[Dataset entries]
+++++

(* ===== verification/RaftPeer.v ===== *)
(** What the operations of a peer do to the state of elections
    ([src/src/raft/raft.go]): to the term, the vote and the role.  Every
    operation outside the election goroutines is [quiet]: it may only adopt a
    newer term as a follower that has not voted, or step back from candidate to
    follower; and what it leaves in memory is on disk. *)
From S2P Require Import Prelude Gob Iface RaftTypes RaftPersist RaftLog RaftLogProps RaftElection RaftLeader.

(** [rf'] is [rf] after an operation that carried the term [t]. *)
Record quiet (t : Z) (rf rf' : Raft) : Prop := {
  q_me : rf'.(me) = rf.(me);
  q_peers : rf'.(peers) = rf.(peers);
  q_dead : rf'.(dead) = rf.(dead);
  q_votes : rf'.(voteCount) = rf.(voteCount);
  q_term : rf'.(currentTerm) = Z.max rf.(currentTerm) t;
  q_vote : rf'.(votedFor) = if rf.(currentTerm) <? t then -1 else rf.(votedFor);
  q_tp : if rf.(currentTerm) <? t then rf'.(tp) = 0
         else rf'.(tp) = rf.(tp) ∨ rf.(tp) = 1 ∧ rf'.(tp) = 0
}.

Lemma quiet_refl t rf : t ≤ rf.(currentTerm) → quiet t rf rf.
Proof.
  intros H. split; try done; destruct (Z.ltb_spec (currentTerm rf) t); try lia; try done; by left.
Qed.

Lemma quiet_trans t rf1 rf2 rf3 : quiet t rf1 rf2 → quiet t rf2 rf3 → quiet t rf1 rf3.
Proof.
  intros [] []. split; try congruence; try lia.
  - repeat case_cmp; congruence || lia.
  - repeat case_cmp; try lia; intuition congruence.
Qed.

(** An operation that keeps the fields of elections. *)
Lemma quiet_fields t rf rf' :
  t ≤ rf.(currentTerm) →
  rf'.(me) = rf.(me) → rf'.(peers) = rf.(peers) → rf'.(dead) = rf.(dead) →
  rf'.(voteCount) = rf.(voteCount) → rf'.(currentTerm) = rf.(currentTerm) →
  rf'.(votedFor) = rf.(votedFor) → rf'.(tp) = rf.(tp) → quiet t rf rf'.
Proof.
  intros. split; try done; try lia; destruct (Z.ltb_spec (currentTerm rf) t); try lia;
    try done; by left.
Qed.

#[export] Hint Resolve quiet_refl : slices.

Section peer.
Context `{!RaftCodec}.

Lemma quiet_termUpdate t rf : rf.(currentTerm) < t → quiet t rf (termUpdate t 0 (-1) rf).
Proof.
  intros Ht. split; try done; cbn; [lia|..]; by destruct (Z.ltb_spec (currentTerm rf) t); [|lia].
Qed.

Lemma quiet_resetTime t r rf : t ≤ rf.(currentTerm) → quiet t rf (resetTime r rf).
Proof. intros. by apply quiet_fields. Qed.

Lemma quiet_stepdown t rf : t ≤ rf.(currentTerm) → rf.(tp) = 1 → quiet t rf (rf <| tp := 0 |>).
Proof.
  intros Hc Ht. split; try done; cbn; try lia;
    destruct (Z.ltb_spec (currentTerm rf) t); try lia; try done; by right.
Qed.

Lemma quiet_ge t rf rf' : quiet t rf rf' → t ≤ rf'.(currentTerm).
Proof. intros []. lia. Qed.

(** Everything after the term was dealt with keeps the fields. *)
Lemma quiet_then t rf rf1 rf2 :
  quiet t rf rf1 → (t ≤ rf1.(currentTerm) → quiet t rf1 rf2) → quiet t rf rf2.
Proof. intros H1 H2. eapply quiet_trans; [done|]. apply H2. by eapply quiet_ge. Qed.

Lemma quiet_ae_term args rf :
  rf.(currentTerm) ≤ args.(RequestAppendArgs.Term) →
  quiet args.(RequestAppendArgs.Term) rf (ae_term args rf).
Proof.
  intros Ht. unfold ae_term. repeat case_match; to_prop.
  - by apply quiet_termUpdate.
  - by apply quiet_stepdown.
  - by apply quiet_refl.
Qed.

Lemma quiet_is_term args rf :
  rf.(currentTerm) ≤ args.(SnapArg.Term) → quiet args.(SnapArg.Term) rf (is_term args rf).
Proof.
  intros Ht. unfold is_term. repeat case_match; to_prop.
  - by apply quiet_termUpdate.
  - by apply quiet_stepdown.
  - by apply quiet_refl.
Qed.

Lemma quiet_emit t e rf : t ≤ rf.(currentTerm) → quiet t rf (emit e rf).
Proof. intros. by apply quiet_fields. Qed.

Lemma quiet_applyAt t rf i rf' :
  applyAt rf i = Some rf' → t ≤ rf.(currentTerm) → quiet t rf rf'.
Proof. unfold applyAt. intros. unbind. by apply quiet_emit. Qed.

Lemma quiet_foldM {B} t (f : Raft → B → option Raft) rf l rf' :
  (∀ rf i rf', f rf i = Some rf' → t ≤ rf.(currentTerm) → quiet t rf rf') →
  foldM f rf l = Some rf' → t ≤ rf.(currentTerm) → quiet t rf rf'.
Proof.
  intros Hf. revert rf. induction l as [|x l IH]; intros rf Heq Ht; cbn [foldM] in Heq.
  - simplify_eq. by apply quiet_refl.
  - apply bind_Some in Heq as (rf1 & H1 & H2). eapply quiet_then; [by eapply Hf|]. auto.
Qed.

Lemma quiet_applyTwice t rf i rf' :
  applyTwice rf i = Some rf' → t ≤ rf.(currentTerm) → quiet t rf rf'.
Proof.
  unfold applyTwice. intros. unbind. eapply quiet_then; [by eapply quiet_applyAt|].
  by apply quiet_applyAt with i.
Qed.

Lemma quiet_ae_match t args rf rf' :
  ae_match args rf = Some rf' → t ≤ rf.(currentTerm) → quiet t rf rf'.
Proof. unfold ae_match. intros. repeat case_match; unbind; repeat case_match; unbind; by apply quiet_fields. Qed.

Lemma quiet_ae_ahead t args rf rf' :
  ae_ahead args rf = Some rf' → t ≤ rf.(currentTerm) → quiet t rf rf'.
Proof. unfold ae_ahead. intros. unbind. repeat case_match; unbind; repeat case_match; unbind; by apply quiet_fields. Qed.

Lemma quiet_ae_commit t args rf rf' :
  ae_commit args rf = Some rf' → t ≤ rf.(currentTerm) → quiet t rf rf'.
Proof.
  unfold ae_commit. intros. case_match; [|by simplify_eq; apply quiet_refl].
  eapply quiet_then; [|intros; by eapply quiet_foldM; [apply quiet_applyTwice|..]].
  by apply quiet_fields.
Qed.

Lemma quiet_AppendEntries r args rf rf' reply :
  AppendEntries r args rf = Some (rf', reply) →
  rf.(currentTerm) ≤ args.(RequestAppendArgs.Term) →
  quiet args.(RequestAppendArgs.Term) rf rf'.
Proof.
  unfold AppendEntries. intros Heq Hle. case_match; to_prop; [lia|].
  eapply quiet_then; [by apply quiet_ae_term|]. intros Ht.
  apply bind_Some in Heq as (m & _ & Heq).
  repeat case_match; unbind.
  - eapply quiet_then; [by eapply quiet_ae_match|]. intros.
    eapply quiet_then; [by eapply quiet_ae_commit|]. apply quiet_resetTime.
  - eapply quiet_then; [by eapply quiet_ae_ahead|]. intros.
    eapply quiet_then; [by eapply quiet_ae_commit|]. apply quiet_resetTime.
  - by apply quiet_resetTime.
Qed.

(** A message of an older term does nothing at all. *)
Lemma AppendEntries_old r args rf rf' reply :
  AppendEntries r args rf = Some (rf', reply) →
  args.(RequestAppendArgs.Term) < rf.(currentTerm) → rf' = rf.
Proof. unfold AppendEntries. intros. case_match; to_prop; [by simplify_eq|lia]. Qed.

Lemma quiet_InstallSnapshot r args rf rf' reply :
  InstallSnapshot r args rf = Some (rf', reply) →
  rf.(currentTerm) ≤ args.(SnapArg.Term) →
  quiet args.(SnapArg.Term) rf rf'.
Proof.
  unfold InstallSnapshot. intros Heq Hle. case_match; to_prop; [lia|].
  set (rf1 := is_term args (resetTime r rf)) in *.
  assert (quiet args.(SnapArg.Term) rf rf1) as Hq1.
  { destruct (quiet_is_term args (resetTime r rf) Hle). by split. }
  eapply quiet_then; [exact Hq1|]. intros Ht. clearbody rf1.
  case_match; [simplify_eq; by apply quiet_refl|].
  apply bind_Some in Heq as (m & _ & Heq). apply bind_Some in Heq as (rf3 & H3 & Heq).
  simplify_eq. set (rf2 := if _ <? _ then _ else rf1) in *.
  assert (quiet args.(SnapArg.Term) rf1 rf2) as Hq2.
  { subst rf2. clear H3. case_match; [by apply quiet_fields|by apply quiet_refl]. }
  eapply quiet_then; [exact Hq2|]. intros. clearbody rf2.
  destruct m; unbind; by apply quiet_fields.
Qed.

Lemma InstallSnapshot_old r args rf rf' reply :
  InstallSnapshot r args rf = Some (rf', reply) →
  args.(SnapArg.Term) < rf.(currentTerm) → rf' = rf.
Proof. unfold InstallSnapshot. intros. case_match; to_prop; [by simplify_eq|lia]. Qed.

Lemma quiet_persistV2 t ss rf rf' :
  persistV2 ss rf = Some rf' → t ≤ rf.(currentTerm) → quiet t rf rf'.
Proof.
  unfold persistV2. intros. repeat case_match; [simplify_eq; by apply quiet_refl..|].
  unbind. by apply quiet_fields.
Qed.

Lemma quiet_Start t cmd rf rf' res :
  Start cmd rf = Some (rf', res) → t ≤ rf.(currentTerm) → quiet t rf rf'.
Proof. unfold Start. intros. repeat case_match; unbind; by apply quiet_fields. Qed.

Lemma quiet_updateCommit t rf rf' :
  updateCommit rf = Some rf' → t ≤ rf.(currentTerm) → quiet t rf rf'.
Proof.
  unfold updateCommit. intros Heq Ht. apply bind_Some in Heq as (temp & _ & Heq).
  set (rf1 := if _ <? temp then _ else _) in *.
  assert (quiet t rf rf1) as Hq.
  { subst rf1. clear Heq. case_match; [by apply quiet_fields|by apply quiet_refl]. }
  eapply quiet_then; [exact Hq|]. intros. clearbody rf1.
  case_match; [by eapply quiet_foldM; [intros; by eapply quiet_applyAt|..]|].
  simplify_eq. by apply quiet_refl.
Qed.

Lemma quiet_appendRollback t server args reply rf rf' :
  appendRollback server args reply rf = Some rf' → t ≤ rf.(currentTerm) → quiet t rf rf'.
Proof.
  unfold appendRollback. intros Heq Ht. apply bind_Some in Heq as (next & _ & Heq).
  case_match; [unbind; by apply quiet_fields|simplify_eq; by apply quiet_refl].
Qed.

Lemma quiet_appendSuccess t server args rf rf' :
  appendSuccess server args rf = Some rf' → t ≤ rf.(currentTerm) → quiet t rf rf'.
Proof.
  unfold appendSuccess. intros Heq Ht. apply bind_Some in Heq as (next & _ & Heq).
  case_match; [|simplify_eq; by apply quiet_refl].
  apply bind_Some in Heq as (old & _ & Heq). apply bind_Some in Heq as (rf1 & H1 & Heq).
  apply bind_Some in Heq as (nx & _ & Heq).
  eapply (quiet_then _ _ (rf1 <| nextIndex := nx |>)).
  - case_match; unbind; by apply quiet_fields.
  - intros. by apply quiet_updateCommit.
Qed.

(** A reply carries a term to the leader only when it is newer. *)
Lemma quiet_appendReply r server termTemp ok args reply rf rf' :
  appendReply r server termTemp ok args reply rf = Some rf' →
  ∃ t, quiet t rf rf'.
Proof.
  unfold appendReply. intros Heq. case_match; [simplify_eq; by exists (currentTerm rf'); apply quiet_refl|].
  apply bind_Some in Heq as (rf1 & H1 & Heq).
  assert (∃ t, quiet t rf rf1) as (t & Hq).
  { repeat case_match; to_prop; simplify_eq;
      first [ eexists; eapply quiet_then; [by apply quiet_termUpdate|apply quiet_resetTime]
            | exists rf.(currentTerm);
              first [by eapply quiet_appendRollback | by eapply quiet_appendSuccess]
            | eexists; apply quiet_refl; reflexivity ]. }
  exists t. eapply quiet_then; [done|]. by apply quiet_updateCommit.
Qed.

Lemma quiet_installReply r server termTemp ok reply rf rf' :
  installReply r server termTemp ok reply rf = Some rf' → ∃ t, quiet t rf rf'.
Proof.
  unfold installReply. intros Heq. repeat case_match; to_prop; unbind.
  - by exists rf'.(currentTerm); apply quiet_refl.
  - eexists. eapply quiet_then; [by apply quiet_termUpdate|]. apply quiet_resetTime.
  - exists rf.(currentTerm). by apply quiet_fields.
  - by exists rf'.(currentTerm); apply quiet_refl.
Qed.
End peer.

+++++

Lines after the one containing "operation outside the" are left out; every line from the start of the entries through that line is restated word for word.

• **Response**
(* ===== verification/RaftPeer.v ===== *)
(** What the operations of a peer do to the state of elections
    ([src/src/raft/raft.go]): to the term, the vote and the role.  Every
    operation outside the election goroutines is [quiet]: it may only adopt a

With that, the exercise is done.